* _Records to process_

(* ===== verification/BackRef.v ===== *)
(** Back references, which both dictionary codecs share: a run of bytes that
    repeats what stands some way back, and the byte-at-a-time copy that plays it,
    overlapping itself where the run is longer than the way back. *)
From S2P Require Import Prelude.

Section back_references.
Context {E : Type}.

(** [for k := range n { dst = append(dst, dst[srcPos+k]) }]. *)
Fixpoint copyMatch (n : nat) (srcPos : Z) (dst : list Z) : outcome E (list Z) :=
  match n with
  | O => mret dst
  | S n => b ← index dst srcPos; copyMatch n (srcPos + 1) (dst ++ [b])
  end.

(** The [len] bytes at [pos] are the ones [off] back. *)
Definition repeats (src : list Z) (pos off len : Z) : Prop :=
  forall j, 0 <= j < len -> src !! Z.to_nat (pos - off + j) = src !! Z.to_nat (pos + j).

(** Playing a reference that tells the truth appends the bytes it stands for. *)
Lemma copyMatch_repeats src pos off len :
  1 <= off <= pos -> 0 <= len -> pos + len <= zlen src -> repeats src pos off len ->
  copyMatch (Z.to_nat len) (pos - off) (sub src 0 pos) = Ok (sub src 0 (pos + len)).
Proof using.
  intros Hop Hlen Hend Hrep.
  assert (forall n j, 0 <= j -> j + Z.of_nat n = len ->
    copyMatch n (pos - off + j) (sub src 0 (pos + j)) = Ok (sub src 0 (pos + len))) as H.
  { induction n as [|n IH]; intros j Hj Hn; simpl; [by replace (pos + j) with (pos + len) by lia|].
    destruct (lookup_lt_is_Some_2 src (Z.to_nat (pos + j))) as [b Hb]; [unfold zlen in *; lia|].
    assert (@index E Z (sub src 0 (pos + j)) (pos - off + j) = Ok b) as ->.
    { apply index_Ok. split; [lia|]. rewrite lookup_sub by lia. simpl. by rewrite Hrep by lia. }
    simpl. rewrite <- (sub_snoc src 0 (pos + j) b) by (done || lia).
    rewrite <- (IH (j + 1)) by lia. f_equal; [lia|f_equal; lia]. }
  rewrite <- (H (Z.to_nat len) 0) by lia. by rewrite !Z.add_0_r.
Qed.

(** Any reference that points inside the output can be played. *)
Lemma copyMatch_total n p dst :
  0 <= p < zlen dst -> exists dst', copyMatch n p dst = Ok dst' /\ zlen dst' = zlen dst + Z.of_nat n.
Proof using.
  revert p dst. induction n as [|n IH]; intros p dst Hp; simpl; [exists dst; split; [done|lia]|].
  destruct (@index_in_range _ E dst p) as (b & -> & _); [done|]. simpl.
  destruct (IH (p + 1) (dst ++ [b])) as (dst' & -> & Hl); [rewrite zlen_app; change (zlen [b]) with 1; lia|].
  exists dst'. split; [done|]. rewrite Hl, zlen_app. change (zlen [b]) with 1. lia.
Qed.

(** A reference one back is a run of the last byte. *)
Lemma copyMatch_run n dst b : dst !! (length dst - 1)%nat = Some b ->
  copyMatch n (zlen dst - 1) dst = Ok (dst ++ replicate n b).
Proof using.
  revert dst. induction n as [|n IH]; intros dst Hb; simpl; [by rewrite app_nil_r|].
  assert (length dst <> O) by (apply lookup_lt_Some in Hb; lia).
  assert (@index E Z dst (zlen dst - 1) = Ok b) as ->.
  { apply index_Ok. unfold zlen. split; [lia|]. rewrite <- Hb. f_equal. lia. }
  simpl. replace (zlen dst - 1 + 1) with (zlen (dst ++ [b]) - 1) by (rewrite zlen_app; change (zlen [b]) with 1; lia).
  rewrite IH.
  - by rewrite <- app_assoc.
  - rewrite length_app, lookup_app_r by (simpl; lia). simpl. by replace (length dst + 1 - 1 - length dst)%nat with O by lia.
Qed.
End back_references.
(* ===== verification/Chan.v ===== *)
(** Go channels used as broadcast events: made open, closed once, waited on.
    Closing a nil channel or one already closed is a run-time panic, which is
    what the components that race to close a channel have to rule out. *)
From S2P Require Import Prelude.

Abbreviation chan := nat.

Record chans := Chans {
  next_chan : chan;          (* the next channel [make] hands out *)
  closed_chans : gset chan;
}.

Definition no_chans : chans := Chans 0 ∅.

Definition make_chan (s : chans) : chan * chans :=
  (next_chan s, Chans (S (next_chan s)) (closed_chans s)).

Definition close_chan {E} (c : option chan) (s : chans) : outcome E chans :=
  match c with
  | None => Panic
  | Some c =>
      if decide (c ∈ closed_chans s) then Panic
      else Ok (Chans (next_chan s) ({[c]} ∪ closed_chans s))
  end.

(** A channel that has been made and not closed. *)
Definition chan_open (s : chans) (c : chan) : Prop :=
  (c < next_chan s)%nat /\ c ∉ closed_chans s.

Definition chans_wf (s : chans) : Prop :=
  forall c, c ∈ closed_chans s -> (c < next_chan s)%nat.

#[export] Instance chan_open_dec s c : Decision (chan_open s c).
Proof. unfold chan_open. apply _. Defined.

Section chan.
Context (s : chans).

Lemma make_chan_open : chans_wf s -> chan_open (make_chan s).2 (make_chan s).1.
Proof.
  intros Hwf. split; simpl; [lia|]. intros Hin%Hwf. lia.
Qed.
Lemma make_chan_wf : chans_wf s -> chans_wf (make_chan s).2.
Proof. intros Hwf c Hc%Hwf. simpl. lia. Qed.
Lemma make_chan_mono c : chan_open s c -> chan_open (make_chan s).2 c.
Proof. intros [??]. split; simpl; [lia|done]. Qed.
Lemma make_chan_fresh c : chan_open s c -> c <> (make_chan s).1.
Proof. intros [? _]. simpl. lia. Qed.

Lemma close_chan_Ok {E} c :
  chan_open s c ->
  @close_chan E (Some c) s = Ok (Chans (next_chan s) ({[c]} ∪ closed_chans s)).
Proof. intros [_ ?]. simpl. by rewrite decide_False. Qed.
Lemma close_chan_inv {E} c s' :
  @close_chan E c s = Ok s' ->
  exists x, c = Some x /\ (x ∉ closed_chans s) /\
            s' = Chans (next_chan s) ({[x]} ∪ closed_chans s).
Proof. destruct c; simpl; [|done]. case_decide; naive_solver. Qed.
Lemma close_chan_wf {E} c s' :
  chans_wf s -> chan_open s c -> @close_chan E (Some c) s = Ok s' -> chans_wf s'.
Proof.
  intros Hwf [Hlt ?] (x & [= <-] & ? & ->)%close_chan_inv d.
  simpl. rewrite elem_of_union, elem_of_singleton. intros [->|?%Hwf]; lia.
Qed.
Lemma close_chan_other {E} c d s' :
  @close_chan E (Some c) s = Ok s' -> d <> c -> chan_open s d -> chan_open s' d.
Proof.
  intros (x & [= <-] & ? & ->)%close_chan_inv ? [??]. split; simpl; set_solver.
Qed.
Lemma close_chan_closed {E} c s' :
  @close_chan E (Some c) s = Ok s' -> c ∈ closed_chans s'.
Proof. intros (x & [= <-] & ? & ->)%close_chan_inv. simpl. set_solver. Qed.
Lemma close_chan_closed_mono {E} c d s' :
  @close_chan E c s = Ok s' -> d ∈ closed_chans s -> d ∈ closed_chans s'.
Proof. intros (x & -> & ? & ->)%close_chan_inv ?. simpl. set_solver. Qed.
End chan.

* _Work instruction_
The expected answer is an exact copy of the lines above, beginning at the line with "End back_references." and ending at the line with "next_chan : chan;", with both ends in.

* _Output below_
End back_references.
(* ===== verification/Chan.v ===== *)
(** Go channels used as broadcast events: made open, closed once, waited on.
    Closing a nil channel or one already closed is a run-time panic, which is
    what the components that race to close a channel have to rule out. *)
From S2P Require Import Prelude.

Abbreviation chan := nat.

Record chans := Chans {
  next_chan : chan;          (* the next channel [make] hands out *)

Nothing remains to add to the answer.